A seasoned appraiser told me that he is seeing a lot more listings lately that offer to carry 2nd mortgages for buyers, apparently as added enticements to move the listings.

    In light of that, I thought I would touch on a few “do’s and don’ts.”

    1. Down Payment Still Required. If buyers want to obtain a first mortgage in front of the seller’s second mortgage, buyers still need to come in with a down payment equal to at least 5% of the purchase price in most cases. In other words, sellers cannot carry a second mortgage that is large enough to eliminate the need for a down payment, e.g. the first and second mortgages cannot equal the purchase price.
    2. Still Counted In Debt Ratios. First mortgage lenders will consider private 2nd mortgage payments when underwriting the first mortgage just like they do with institutional 2nd mortgages.
    3. Reasonable Interest Rate Required. Sometimes sellers will offer very low interest rates with their seconds as an added enticement. But, if the rate is too low, lenders will impute a reasonable or market rate for the second mortgage when underwriting the first mortgage. Fannie Mae, for example, requires seller mortgage interest rates to be no more than 2% below the standard market rate for 2nd mortgages. Otherwise, the subordinate financing (2nd mortgage) must be considered a “sales concession,” which would require that the financed amount be deducted from the sales price.
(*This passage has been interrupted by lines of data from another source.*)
(** [k_dist] and [k_vec] before the interpolation loop *)
Definition path_start (nodes : list vec3) (nk : Z) : list R * list vec3 :=
  (repeat 0 (Z.to_nat nk), upd (repeat vzero (Z.to_nat nk)) 0 (nth 0 nodes vzero)).

(** a model that the constructor returned *)
Definition constructed (m : tb_model) : Prop :=
  exists lat orb deg Rvec Hmat nspin, __init__ lat orb deg Rvec Hmat nspin = Ok m.

(* ================================================================== *)
(** ** [k_path] with the index computation as a parameter *)

(** The line [node_index.append(int(round(frac*(nk-1))))], with
    [frac = k_node[n]/k_node[-1]], is floating-point arithmetic followed
    by a rounding to the nearest integer: on a tie, or next to one, its
    result depends on the rounding errors of the division and of the
    product.  [interior_index] above computes it on exact reals.  Here the
    computation is a parameter [index_of], applied to [k_node[n]],
    [k_node[-1]] and [nk]; what is proved of [k_path_with] for every
    [index_of] holds whatever the floating-point result is. *)
Definition interior_index_with (index_of : R -> R -> Z -> result Z)
    (k_node : list R) (nk : Z) (n : nat) : result Z :=
  index_of (nth n k_node 0) (last k_node 0) nk.

Definition node_indices_with (index_of : R -> R -> Z -> result Z)
    (n_nodes : nat) (k_node : list R) (nk : Z) : result (list Z) :=
  inner <- mapM (interior_index_with index_of k_node nk) (seq 1 (n_nodes - 2)) ;;
  Ok ([0%Z] ++ inner ++ [(nk - 1)%Z]).

Definition k_path_with (index_of : R -> R -> Z -> result Z)
    (m : tb_model) (kpts : kpts_arg) (nk : Z)
  : result (list vec3 * list R * list R) :=
  let rows := k_list_of kpts in
  shape <- shape2 rows ;;
  if Nat.ltb (length shape) 2 then Raise IndexError
  else if negb (Nat.eqb (nth 1 shape 0%nat) _dim_k)
  then Raise (Exception "k-space dimensions do not match")
  else
    match as_rows3 rows with
    | None => Raise (Exception "k-space dimensions do not match")
    | Some k_list =>
        if (nk <? Z.of_nat (nth 0 shape 0%nat))%Z
        then Raise (Exception "Must have more points in the path than number of nodes.")
        else
          let n_nodes := nth 0 shape 0%nat in
          let lat_per := _lat m in
          k_metric <- inv3 (mat_mul lat_per (transpose3 lat_per)) ;;
          let k_node := node_distances k_metric k_list in
          node_index <- node_indices_with index_of n_nodes k_node nk ;;
          let k_dist := repeat 0 (Z.to_nat nk) in
          let k_vec := repeat vzero (Z.to_nat nk) in
          k_vec <- setitem k_vec 0 (nth 0 k_list vzero) ;;
          st <- foldM (segment_step k_list k_node node_index)
                      (seq 1 (n_nodes - 1)) (k_dist, k_vec) ;;
          Ok (snd st, fst st, k_node)
    end.

(** the index computation on exact reals: the one of [interior_index] *)
Definition exact_index (num den : R) (nk : Z) : result Z :=
  if Reqb den 0
  then
    if Reqb num 0 then Raise ValueError
    else if Z.eqb (nk - 1) 0 then Raise ValueError
    else Raise OverflowError
  else
    let frac := num / den in
    Ok (py_round (frac * IZR (nk - 1))).
(** The list of outcomes of [measure]: there are [2^n] of them and entry
    [i], padded to [n] digits, writes [i] in binary. *)
Lemma state_list_ok (n : nat) :
  1 <= n ->
  exists states : list Z,
    state_list n = Ok states /\ length states = 2 ^ n /\
    forall i v, states !! i = Some v ->
      exists bs : list bool,
        length bs = n /\ index_of_bits bs = i /\
        v = decimal_of_bits bs /\ zfill n (str v) = bit_string bs.
Proof.
  intros Hn. unfold state_list.
  set (texts := map _ (seq 0 (2 ^ n))).
  assert (Htexts : forall i s, texts !! i = Some s ->
            exists bs, length bs = n /\ index_of_bits bs = i /\ s = bit_string bs).
  { intros i s Hs. subst texts.
    rewrite list_lookup_fmap in Hs.
    destruct (seq 0 (2 ^ n) !! i) as [j|] eqn:Hj; [|discriminate Hs].
    apply lookup_seq in Hj. destruct Hj as [-> Hi]. simpl in Hs. injection Hs as <-.
    destruct (outcome_text n i Hn Hi) as (bs & ? & ? & ?). eauto. }
  destruct (map_result_ok int texts) as (states & Hst & Hlen & Hnth).
  { intros s Hs. apply list_elem_of_In, list_elem_of_lookup in Hs. destruct Hs as (i & Hs).
    destruct (Htexts i s Hs) as (bs & Hl & _ & ->).
    destruct (int_str_bit_string bs) as (Hv & _); [destruct bs; simpl in *; [lia|discriminate]|].
    eauto. }
  exists states. split; [exact Hst|].
  split; [rewrite Hlen; subst texts; rewrite length_map, length_seq; reflexivity|].
  intros i v Hv.
  destruct (lookup_lt_is_Some_2 texts i) as (s & Hs);
    [rewrite <- Hlen; eapply lookup_lt_Some; exact Hv|].
  destruct (Htexts i s Hs) as (bs & Hl & Hidx & ->).
  exists bs. split; [exact Hl|]. split; [exact Hidx|].
  destruct (int_str_bit_string bs) as (Hv' & Hz); [destruct bs; simpl in *; [lia|discriminate]|].
  rewrite (Hnth i _ v Hs Hv) in Hv'. injection Hv' as ->.
  split; [reflexivity | rewrite <- Hl; exact Hz].
Qed.

(** ** The element type of the array of outcomes *)

Lemma fold_promote_object (ds : list dtype) : fold_left promote_types ds object = object.
Proof. induction ds as [|d ds IH]; simpl; [reflexivity | destruct d; exact IH]. Qed.

Lemma fold_promote_has_object (ds : list dtype) (d : dtype) :
  In object ds -> fold_left promote_types ds d = object.
Proof.
  revert d. induction ds as [|d' ds IH]; intros d Hin; [destruct Hin|].
  simpl. destruct Hin as [-> | Hin]; [|apply IH, Hin].
  destruct d; apply fold_promote_object.
Qed.

Lemma fold_promote_float64 (ds : list dtype) :
  Forall fixed_width ds -> fold_left promote_types ds float64 = float64.
Proof.
  induction 1 as [|d ds [-> | ->] _ IH]; simpl; [reflexivity | exact IH ..].
Qed.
    4. Reasonable Term. First mortgage lenders also want to see a reasonable term for the 2nd mortgage, meaning that it will not come due in full for at least 3 years.
    5. Interest-Only Payments Are Kosher. Many sellers offer interest-only payments to make their seconds more enticing, and many first mortgage lenders have no qualms about that. Interest-only payments also make servicing easier, as nobody has to worry about monitoring amortization schedules. Note – Fannie Mae is OK with interest-only loans, but some mortgage lenders have “overlays” that require 2nd mortgages to be fully amortized, no matter what the promissory note says, for debt ratio purposes.
    6. Interest Rates Based on Combined Loan-To-Value (Not On First Mortgage Loan-To-Value). If the combined loan-to-value is over 80%, buyers will still be hit with the interest rate adjustment that comes with higher combined loan-to-value financing with 2nd mortgages – unless the buyers are first-time homebuyers (for whom those adjustments are waived). This impact can be mitigated in some cases, if the 2nd mortgage is large enough to reduce the first mortgage below 75% or 65%.